2009年02月28日

夢路キリコ『シュヴァリエ(8)』

〈2009年感想 9冊目〉
シュヴァリエ 8 (8) (マガジンZコミックス)
シュヴァリエ(8)
  • 発売元: 講談社
  • 価格: ¥ 560
  • 発売日: 2009/02/23

 連載されていたマガジンZ誌の休刊とともに巴里編が終了。割合綺麗な終わり方だったけれども,これは予定されていたものなのかしら。プロイセン編が予告されていますが,早期の再開を期待したいものです。
 表紙はリア。相変わらず買いづらいです。

 ノートルダム大聖堂での死闘から,デオンが竜騎兵に任ぜられプロイセンへ旅立つまでが描かれる巴里編の最終巻となっています。前巻から引き続く罪を持たない詩人との戦いは二転三転する展開が楽しい。ただ,ありがちと言えばありがちで容易に想像がついたのは残念なところ。そして,ソフィアの詩と魂がエマによって奪われ,プロイセン軍に詩人が加担するなど情勢は急変しました。今後の外連味に溢れた展開が非常に期待出来るだけに連載誌の休刊による中断を恨めしく思います。如何なる形でも構わないので早期の再開を心から祈っています。
 今巻での一番の読みどころは何といってもソフィアへの母ポンパドール夫人の想いでしょう。祖国フランスを救うために娘の死さえも厭わない彼女の悲痛な言葉の影に隠された真の想いはサン・ジェルマン伯爵ならずとも情にほだされるというもの。
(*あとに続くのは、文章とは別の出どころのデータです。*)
Lemma migrateItem_throws_on_null item :
  (exists o, migrateItem builtin_text capitalize_unicode surrogate_entries item = Ok o)
  <-> is_null item = false.
Proof.
  unfold migrateItem. destruct item; cbn [entries is_null]; split; intros H;
    try reflexivity; try (eexists; reflexivity); try discriminate H.
  destruct H as [o H]. discriminate H.
Qed.

Lemma map_migrate l :
  (exists s, map_result (migrateItem builtin_text capitalize_unicode surrogate_entries) l = Ok s)
  <-> existsb is_null l = false.
Proof.
  induction l as [|x tl IH]; cbn [map_result existsb]; [split; eauto|].
  destruct (migrateItem builtin_text capitalize_unicode surrogate_entries x) as [o|e] eqn:E.
  - assert (N : is_null x = false) by (apply migrateItem_throws_on_null; eauto).
    rewrite N. cbn [orb]. rewrite <- IH.
    destruct (map_result _ tl) as [ys|e']; split; intros [s H]; eauto; discriminate H.
  - destruct (is_null x) eqn:N.
    + split; [intros [s H]; discriminate H|discriminate].
    + apply migrateItem_throws_on_null in N. destruct N as [o N]. congruence.
Qed.

Lemma migrated_set_loads v :
  (exists s, migrated_set builtin_text capitalize_unicode surrogate_entries v = Ok s)
  <-> list_loads v = true.
Proof.
  unfold migrated_set, list_loads. destruct (truthy_value v) eqn:T; cbn [negb orb];
    [|split; eauto].
  destruct v as [[| | | |l|]|]; cbv beta iota;
    try (split; [intros [x H]; discriminate H|intros H; discriminate H]).
  rewrite negb_true_iff. apply map_migrate.
Qed.

Lemma tag_set_loads v : (exists s, tag_set v = Ok s) <-> tags_load v = true.
Proof.
  unfold tag_set, tags_load. destruct (truthy_value v) eqn:T; cbn [negb orb];
    [|split; eauto].
  destruct v as [[| | | | |]|]; cbv beta iota;
    try (split; [intros [x H]; discriminate H|intros H; discriminate H]); split; eauto.
Qed.
Definition run_call (c : call) (us : OtrlUserState) : option OtrlUserState :=
  match c with
  | CallFind fuel user accountname_ protocol_ add_if_missing addedp
      add_app_data data =>
      snd <$> otrl_context_find fuel us user accountname_ protocol_
                add_if_missing addedp add_app_data data
  | CallFindFingerprint fuel context fingerprint_ add_if_missing addedp =>
      snd <$> otrl_context_find_fingerprint fuel us context fingerprint_
                add_if_missing addedp
  | CallSetTrust fprint trust_ => otrl_context_set_trust fprint trust_ us
  | CallSetPresharedSecret malloc_ok context secret secret_len =>
      otrl_context_set_preshared_secret malloc_ok context secret secret_len us
  | CallForceSetup context => otrl_context_force_setup context us
  | CallForceDisconnect context => otrl_context_force_disconnect context us
  | CallForgetFingerprint fuel fprint and_maybe_context =>
      otrl_context_forget_fingerprint fuel fprint and_maybe_context us
  | CallForget fuel context => otrl_context_forget fuel context us
  | CallForgetAll fuel => otrl_context_forget_all fuel us
  end.

(** The calls that build a store up: all but the three that forget. *)
Definition builds (c : call) : Prop :=
  match c with
  | CallForgetFingerprint _ _ _ | CallForget _ _ | CallForgetAll _ => False
  | _ => True
  end.

(** The stores reached from the empty one by such calls and by the
    protocol driver outside context.c, which assigns to fields of a
    context but keeps its links. *)
Inductive built : OtrlUserState → Prop :=
  | built_start : built empty_userstate
  | built_call us c us' :
      built us → builds c → run_call c us = Some us' → built us'
  | built_driver us context f us' :
      built us → keeps_links f → update_ctx context f us = Some us' →
      built us'.

(** ** Sample stores *)

(** A context in the middle of a private conversation, with one
    fingerprint entry that is the active one. *)
Definition sample_entry : Fingerprint :=
  {| fingerprint := Some (replicate 20 x01); fp_context := 1;
     trust := Some "verified"; fp_next := None;
     fp_tous := Some (FpRootOf 1) |}.
Lemma Create_after_AddProject fuel op :
  w _ [] (TenancyUnits_AddProject tenancyUnitID tag projectConfig) = Success op ->
  run (Create toProjectConfig fuel req req_config resp) w =
    after_loop (storeProject data resp1 w) resp1
      (awaitDone fuel op w [Called (TenancyUnits_AddProject tenancyUnitID tag projectConfig)]).
Proof.
  intros Hadd. unfold Create, run. fold data resp0. rewrite decoded.
  fold resp1. rewrite decoded_config. fold tenancyUnitID tag projectConfig.
  rewrite bind_call, Hadd. cbn [app]. unfold mbind at 1, Exec_bind at 1, after_loop.
  by destruct (awaitDone fuel op w _) as [[[op'|err]|msg|] log].
Qed.

Lemma Update_after_ApplyProjectConfig fuel op :
  w _ [] (TenancyUnits_ApplyProjectConfig tenancyUnitID tag projectConfig) = Success op ->
  run (Update toProjectConfig fuel req req_config resp) w =
    after_loop (storeProject data resp1 w) resp1
      (awaitDone fuel op w [Called (TenancyUnits_ApplyProjectConfig tenancyUnitID tag projectConfig)]).
Proof.
  intros Happly. unfold Update, run. fold data resp0. rewrite decoded.
  fold resp1. rewrite decoded_config. fold tenancyUnitID tag projectConfig.
  rewrite bind_call, Happly. cbn [app]. unfold mbind at 1, Exec_bind at 1, after_loop.
  by destruct (awaitDone fuel op w _) as [[[op'|err]|msg|] log].
Qed.

Lemma Delete_after_RemoveProject fuel op :
  w _ [] (TenancyUnits_RemoveProject tenancyUnitID tag) = Success op ->
  run (Delete fuel req resp) w =
    after_loop (fun log => (Returns resp0, log)) resp0
      (awaitDone fuel op w [Called (TenancyUnits_RemoveProject tenancyUnitID tag)]).
Proof.
  intros Hremove. unfold Delete, run. fold data resp0. rewrite decoded.
  fold tenancyUnitID tag. rewrite bind_call, Hremove. cbn [app].
  unfold mbind at 1, Exec_bind at 1, after_loop.
  by destruct (awaitDone fuel op w _) as [[[op'|err]|msg|] log].
Qed.

(** [storeProject] panics when the lookup finds nothing. *)
Lemma storeProject_absent log log' :
  getTenantProject tenancyUnitID tag w log = (Returns (None, None), log') ->
  storeProject data resp1 w log = (Panics "project not found", log').
Proof.
  intros Hget. unfold storeProject. fold tenancyUnitID tag.
  unfold mbind, Exec_bind. by rewrite Hget.
Qed.

End project_handlers.

(** The tenancy unit is listed but holds no resource under the tag: the
    lookup finds nothing. *)
Lemma getTenantProject_no_such_tag (w : World) tenancyUnitID tag log units tenancyUnit :
  let parent := GoStrings.Split tenancyUnitID "/tenancyUnits/" !!! 0%nat in
  w _ log (TenancyUnits_List parent) = Success units ->
  List.find (fun tu => GoStringsFold.EqualFold (tu_Name tu) tenancyUnitID) units
    = Some tenancyUnit ->
  Forall (fun resource => tr_Tag resource <> tag) (tu_TenantResources tenancyUnit) ->
  ServiceProjectResource.getTenantProject tenancyUnitID tag w log
  = (Returns (None, None), log ++ [Called (TenancyUnits_List parent)]).
Proof.
  intros parent Hlist Hfind Hnone.
  unfold ServiceProjectResource.getTenantProject, ServiceTenancyUnitResource.getTenancyUnit.
  fold parent. rewrite bind_bind, bind_call, Hlist, bind_ret, Hfind.
  replace (List.find _ (tu_TenantResources tenancyUnit)) with (@None TenantResource); [done|].
  symmetry. induction Hnone as [|resource rest Hne _ IH]; [done|].
  cbn [List.find]. by rewrite bool_decide_eq_false_2.
Qed.

(** The listing holds no tenancy unit of that name, or the listing
    itself answers not-found: nothing is found either. *)
Lemma getTenantProject_no_such_unit (w : World) tenancyUnitID tag log units :
  let parent := GoStrings.Split tenancyUnitID "/tenancyUnits/" !!! 0%nat in
  w _ log (TenancyUnits_List parent) = Success units ->
  List.find (fun tu => GoStringsFold.EqualFold (tu_Name tu) tenancyUnitID) units = None ->
  ServiceProjectResource.getTenantProject tenancyUnitID tag w log
  = (Returns (None, None), log ++ [Called (TenancyUnits_List parent)]).
Proof.
  intros parent Hlist Hfind.
  unfold ServiceProjectResource.getTenantProject, ServiceTenancyUnitResource.getTenancyUnit.
  fold parent. by rewrite bind_bind, bind_call, Hlist, bind_ret, Hfind.
Qed.
Lemma add_column_raise (col : string) (d : sqlval) (t : table) :
  lower col ∈ lower <$> columns t →
  add_column col d t = Raise (OperationalError ("duplicate column name: " +:+ col)).
Proof. intros Hdup. unfold add_column. by rewrite bool_decide_eq_true_2. Qed.

Lemma add_column_extends (col : string) (d : sqlval) (t t' : table) :
  add_column col d t = Ok t' → extends t t'.
Proof.
  unfold add_column. case_bool_decide; [done|]. intros [= <-].
  split; simpl; [by apply prefix_app_r|].
  induction (rows t) as [|r rs IH]; csimpl; constructor; [|done].
  by apply prefix_app_r.
Qed.

Lemma extends_refl (t : table) : extends t t.
Proof.
  split; [done|]. induction (rows t); constructor; done.
Qed.

Lemma extends_trans (t1 t2 t3 : table) :
  extends t1 t2 → extends t2 t3 → extends t1 t3.
Proof.
  intros [Hc12 Hr12] [Hc23 Hr23]. split; [by etrans|].
  revert Hr23. generalize (rows t3).
  induction Hr12 as [|r1 r2 rs1 rs2 Hr Hrs IH]; intros rs3 Hr23.
  - inv Hr23. constructor.
  - inv Hr23. constructor; [by etrans | by apply IH].
Qed.

Lemma created_printers (db : database) :
  printers (created db) = Some (printers_table db).
Proof. by destruct db as [[p|] l]. Qed.

Lemma created_service_logs (db : database) :
  ∃ l, service_logs (created db) = Some l ∧
       ∀ l0, service_logs db = Some l0 → l = l0.
Proof.
  destruct db as [p [l|]]; simpl; eexists; split; try done.
  by intros l0 [= <-].
Qed.

Lemma created_both (db : database) :
  ∃ l, created db = {| printers := Some (printers_table db);
                       service_logs := Some l |} ∧
       ∀ l0, service_logs db = Some l0 → l = l0.
Proof.
  destruct (created_service_logs db) as (l & Hl & Hsame). exists l.
  split; [|done]. pose proof (created_printers db) as Hp.
  destruct (created db) as [p' l']. simpl in *. by subst.
Qed.

(** X19.  When [initialize_database] returns normally the store has the
    current schema: the data directory and both tables exist and [printers]
    has the columns [nozzle_type] and [ams]. *)
Theorem initialize_database_establishes_schema (d : disk) :
  fst (initialize_database d) = Ok tt →
  current_schema (snd (initialize_database d)).
Proof.
  unfold initialize_database.
  set (db := from_option id empty_database (database_file d)).
  rewrite <-(SchemaFacts.migrate_created db).
  destruct (created_both db) as (l & -> & _).
  set (p := printers_table db).
  rewrite (SchemaFacts.migrate_both p l). simpl.
  destruct (decide ("nozzle_type" ∈ columns p)) as [Hn|Hn],
           (decide ("ams" ∈ columns p)) as [Ha|Ha].
  - intros _. split; [done|]. by exists {| printers := Some p; service_logs := Some l |}, p, l.
  - destruct (add_column "ams" (Integer 0) p) as [p'|e] eqn:Hadd; [|done].
    intros _. split; [done|].
    apply SchemaFacts.add_column_columns in Hadd.
    exists {| printers := Some p'; service_logs := Some l |}, p', l.
    split_and!; try done; rewrite Hadd; set_solver.
  - destruct (add_column "nozzle_type" Null p) as [p1|e] eqn:Hadd; [|done].
    intros _. split; [done|].
    apply SchemaFacts.add_column_columns in Hadd.
    exists {| printers := Some p1; service_logs := Some l |}, p1, l.
    split_and!; try done; rewrite Hadd; set_solver.
  - destruct (add_column "nozzle_type" Null p) as [p1|e] eqn:Hadd1; [|done].
    destruct (add_column "ams" (Integer 0) p1) as [p2|e] eqn:Hadd2; [|done].
    intros _. split; [done|].
    apply SchemaFacts.add_column_columns in Hadd1, Hadd2.
    exists {| printers := Some p2; service_logs := Some l |}, p2, l.
    split_and!; try done; rewrite Hadd2, Hadd1; set_solver.
Qed.

Lemma initialize_database_establishes_schema_witness :
  fst (initialize_database legacy_disk) = Ok tt ∧
  current_schema migrated_disk.
Proof.
  split; [reflexivity|].
  apply (initialize_database_establishes_schema legacy_disk). reflexivity.
Defined.

(** X20.  The migration loses nothing.  Whatever the data file holds and
    whether or not [initialize_database] returns normally, a [printers]
    table that existed still exists, its columns come first among the
    columns it has afterwards and each of its rows starts with the row it
    was; a [service_logs] table that existed is exactly as it was. *)
Theorem initialize_database_lossless (d : disk) (db : database) :
  database_file d = Some db →
  ∃ db', database_file (snd (initialize_database d)) = Some db' ∧
    (∀ p, printers db = Some p → ∃ p', printers db' = Some p' ∧ extends p p') ∧
    (∀ l, service_logs db = Some l → service_logs db' = Some l).
Proof.
  intros Hfile. unfold initialize_database. rewrite Hfile. simpl.
  rewrite <-(SchemaFacts.migrate_created db).
  destruct (created_both db) as (l & -> & Hlogs).
  assert (∀ p0, printers db = Some p0 → printers_table db = p0) as Htable.
  { intros p0 Hp0. unfold printers_table. by rewrite Hp0. }
  set (p := printers_table db) in *.
  rewrite (SchemaFacts.migrate_both p l). simpl.
  assert (∀ (r : result unit) p',
            extends p p' →
            ∃ db', database_file
                     (snd (let '(r0, db0) :=
                             (r, {| printers := Some p'; service_logs := Some l |})
                           in (r0, {| directory := true;
                                      database_file := Some db0 |}))) = Some db' ∧
              (∀ p0, printers db = Some p0 →
                     ∃ p1, printers db' = Some p1 ∧ extends p0 p1) ∧
              (∀ l0, service_logs db = Some l0 → service_logs db' = Some l0))
    as Hdone.
  { intros r p' Hext. eexists. split; [done|]. simpl. split.
    - intros p0 Hp0. exists p'. split; [done|]. by rewrite <-(Htable p0 Hp0).
    - intros l0 Hl0. by rewrite (Hlogs l0 Hl0). }
  destruct (decide ("nozzle_type" ∈ columns p)) as [Hn|Hn],
           (decide ("ams" ∈ columns p)) as [Ha|Ha].
  - apply Hdone, extends_refl.
  - destruct (add_column "ams" (Integer 0) p) as [p'|e] eqn:Hadd;
      apply Hdone; [by eapply add_column_extends | apply extends_refl].
  - destruct (add_column "nozzle_type" Null p) as [p1|e] eqn:Hadd;
      apply Hdone; [by eapply add_column_extends | apply extends_refl].
  - destruct (add_column "nozzle_type" Null p) as [p1|e] eqn:Hadd1;
      [|apply Hdone, extends_refl].
    apply add_column_extends in Hadd1.
    destruct (add_column "ams" (Integer 0) p1) as [p2|e] eqn:Hadd2;
      apply Hdone; [|done].
    apply add_column_extends in Hadd2. by eapply extends_trans.
Qed.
「ソフィア−どうか,わたくしを許さないで」という彼女の台詞には瞳が潤むものを感じます。私人としてよりも国益を優先させる彼女はフランスを導く政治指導者として正しいのかもしれませんが個人的には哀しい存在にも思えます。だからこそ,ソフィアから詩情のみを消し去りただの人にするというサン・ジェルマン伯爵の決意に期待をしたいのです。そして,そのソフィアの詩と魂を奪い去ったエマが素敵。彼女を急成長させ,双子のアンジェを導きの獣バルタザールにしたのはサン・ジェルマン伯爵だったのだけど,彼の真意は未だに見えず。ダグラス・マッケンジーではありませんが,作中でもっとも信用のできない人物であることに間違いありません。それでも,彼の飄々とした言動は憎めないのですよね。デオンやダグラス,ロビンとともに旅立ったプロイセンでの活躍が楽しみです。ただ,彼らにダランベールが加わらなかったことには大いに不満があります。使い道は幾らでもある人物だけに再度の登場を願っています。それにしても相変わらずフランス語とラテン語を駆使した山のような言葉遊びの数々には脱帽するばかり。当該言語の知識があれば,より楽しめるのでしょうね。ちょっと勉強したくなってきます。
 衒学的な諧謔精神に溢れた外連味のある冒険活劇として非常に好みの作品です。この8巻に及ぶ巴里編において,解かれなかった幾つもの謎は今後明かされうるのでしょうか。そして,リアの死に隠された真実をデオンは知る日が来るのか。来るべきプロイセン編の開幕を心待ちにしたいと思います。